TASK DETAILS
Reproduce the opening lines of the records exactly, please, stopping after the line that contains "let continue h".

Dataset items
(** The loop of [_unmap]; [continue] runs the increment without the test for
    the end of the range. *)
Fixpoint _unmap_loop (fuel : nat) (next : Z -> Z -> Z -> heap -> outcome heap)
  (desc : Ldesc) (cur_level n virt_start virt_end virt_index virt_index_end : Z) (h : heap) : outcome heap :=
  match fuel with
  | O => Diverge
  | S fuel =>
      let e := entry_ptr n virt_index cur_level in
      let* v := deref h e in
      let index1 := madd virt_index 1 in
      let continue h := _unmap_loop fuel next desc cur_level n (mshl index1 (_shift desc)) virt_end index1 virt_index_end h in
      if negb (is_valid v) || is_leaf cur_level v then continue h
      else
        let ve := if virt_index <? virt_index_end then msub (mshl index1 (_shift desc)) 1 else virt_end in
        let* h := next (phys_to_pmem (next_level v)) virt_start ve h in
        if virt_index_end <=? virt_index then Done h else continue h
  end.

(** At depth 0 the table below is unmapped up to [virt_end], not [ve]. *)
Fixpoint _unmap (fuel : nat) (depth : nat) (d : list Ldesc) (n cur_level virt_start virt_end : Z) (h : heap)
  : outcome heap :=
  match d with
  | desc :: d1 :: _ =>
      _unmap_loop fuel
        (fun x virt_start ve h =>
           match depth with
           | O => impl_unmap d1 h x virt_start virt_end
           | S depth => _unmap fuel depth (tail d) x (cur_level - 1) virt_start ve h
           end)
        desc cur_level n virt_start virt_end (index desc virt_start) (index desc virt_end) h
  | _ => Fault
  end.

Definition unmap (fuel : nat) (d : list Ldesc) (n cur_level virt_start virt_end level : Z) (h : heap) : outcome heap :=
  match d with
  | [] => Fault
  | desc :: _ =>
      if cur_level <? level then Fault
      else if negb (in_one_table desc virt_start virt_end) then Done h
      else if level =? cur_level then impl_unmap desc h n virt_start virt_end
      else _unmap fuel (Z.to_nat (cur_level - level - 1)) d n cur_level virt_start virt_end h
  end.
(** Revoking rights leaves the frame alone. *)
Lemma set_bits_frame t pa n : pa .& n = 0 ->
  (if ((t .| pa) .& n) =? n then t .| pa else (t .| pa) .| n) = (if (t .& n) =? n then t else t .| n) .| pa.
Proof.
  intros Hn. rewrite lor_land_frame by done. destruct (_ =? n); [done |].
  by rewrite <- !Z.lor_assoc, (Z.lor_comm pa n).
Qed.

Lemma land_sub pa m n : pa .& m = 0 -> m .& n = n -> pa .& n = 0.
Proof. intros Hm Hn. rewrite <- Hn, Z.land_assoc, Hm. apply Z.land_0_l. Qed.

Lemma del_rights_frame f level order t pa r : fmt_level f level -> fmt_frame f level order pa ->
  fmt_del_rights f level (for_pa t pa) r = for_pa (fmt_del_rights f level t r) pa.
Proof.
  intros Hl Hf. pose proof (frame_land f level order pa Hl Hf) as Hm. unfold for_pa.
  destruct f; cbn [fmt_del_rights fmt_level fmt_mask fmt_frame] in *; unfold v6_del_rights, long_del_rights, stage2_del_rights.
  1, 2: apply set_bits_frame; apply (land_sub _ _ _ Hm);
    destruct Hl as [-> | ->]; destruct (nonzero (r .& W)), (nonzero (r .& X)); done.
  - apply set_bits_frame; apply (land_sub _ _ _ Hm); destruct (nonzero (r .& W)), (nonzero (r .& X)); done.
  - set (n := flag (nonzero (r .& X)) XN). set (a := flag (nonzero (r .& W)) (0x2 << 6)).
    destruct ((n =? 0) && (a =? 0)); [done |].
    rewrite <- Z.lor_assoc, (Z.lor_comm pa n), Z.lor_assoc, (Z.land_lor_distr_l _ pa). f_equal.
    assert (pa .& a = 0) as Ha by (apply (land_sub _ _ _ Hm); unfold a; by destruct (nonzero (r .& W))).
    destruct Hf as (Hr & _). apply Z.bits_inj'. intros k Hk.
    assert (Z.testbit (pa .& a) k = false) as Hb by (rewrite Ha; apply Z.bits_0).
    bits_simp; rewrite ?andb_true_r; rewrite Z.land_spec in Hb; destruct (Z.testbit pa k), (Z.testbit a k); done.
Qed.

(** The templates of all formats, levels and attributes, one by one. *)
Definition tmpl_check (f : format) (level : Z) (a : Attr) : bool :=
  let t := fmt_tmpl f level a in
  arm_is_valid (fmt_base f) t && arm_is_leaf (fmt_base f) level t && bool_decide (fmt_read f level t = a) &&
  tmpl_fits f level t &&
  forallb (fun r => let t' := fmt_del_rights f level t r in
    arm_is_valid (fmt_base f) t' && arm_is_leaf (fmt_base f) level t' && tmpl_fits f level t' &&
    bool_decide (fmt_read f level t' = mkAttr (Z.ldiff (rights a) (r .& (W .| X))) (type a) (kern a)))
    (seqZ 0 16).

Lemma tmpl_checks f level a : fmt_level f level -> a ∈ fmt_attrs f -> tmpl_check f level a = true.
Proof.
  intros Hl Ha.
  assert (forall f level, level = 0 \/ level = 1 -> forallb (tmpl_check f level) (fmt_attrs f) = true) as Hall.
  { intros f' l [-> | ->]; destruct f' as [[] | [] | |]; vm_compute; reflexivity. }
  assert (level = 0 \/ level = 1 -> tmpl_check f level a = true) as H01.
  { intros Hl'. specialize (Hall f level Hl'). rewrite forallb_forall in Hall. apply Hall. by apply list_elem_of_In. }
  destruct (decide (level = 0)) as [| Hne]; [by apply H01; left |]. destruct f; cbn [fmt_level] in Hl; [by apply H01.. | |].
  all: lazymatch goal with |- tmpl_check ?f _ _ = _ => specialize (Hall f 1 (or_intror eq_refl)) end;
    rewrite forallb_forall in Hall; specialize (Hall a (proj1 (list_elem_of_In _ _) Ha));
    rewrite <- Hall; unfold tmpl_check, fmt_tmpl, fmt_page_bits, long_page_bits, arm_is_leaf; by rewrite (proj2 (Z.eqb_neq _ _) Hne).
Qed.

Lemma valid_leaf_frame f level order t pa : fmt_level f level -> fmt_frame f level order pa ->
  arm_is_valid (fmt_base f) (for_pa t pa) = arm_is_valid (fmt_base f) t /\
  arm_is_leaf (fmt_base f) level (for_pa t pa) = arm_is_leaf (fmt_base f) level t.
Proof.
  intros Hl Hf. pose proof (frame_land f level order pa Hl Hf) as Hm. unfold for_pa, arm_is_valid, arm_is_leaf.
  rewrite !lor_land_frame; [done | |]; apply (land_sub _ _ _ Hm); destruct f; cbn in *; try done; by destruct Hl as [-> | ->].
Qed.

TASK SOLUTION
(** The loop of [_unmap]; [continue] runs the increment without the test for
    the end of the range. *)
Fixpoint _unmap_loop (fuel : nat) (next : Z -> Z -> Z -> heap -> outcome heap)
  (desc : Ldesc) (cur_level n virt_start virt_end virt_index virt_index_end : Z) (h : heap) : outcome heap :=
  match fuel with
  | O => Diverge
  | S fuel =>
      let e := entry_ptr n virt_index cur_level in
      let* v := deref h e in
      let index1 := madd virt_index 1 in
      let continue h := _unmap_loop fuel next desc cur_level n (mshl index1 (_shift desc)) virt_end index1 virt_index_end h in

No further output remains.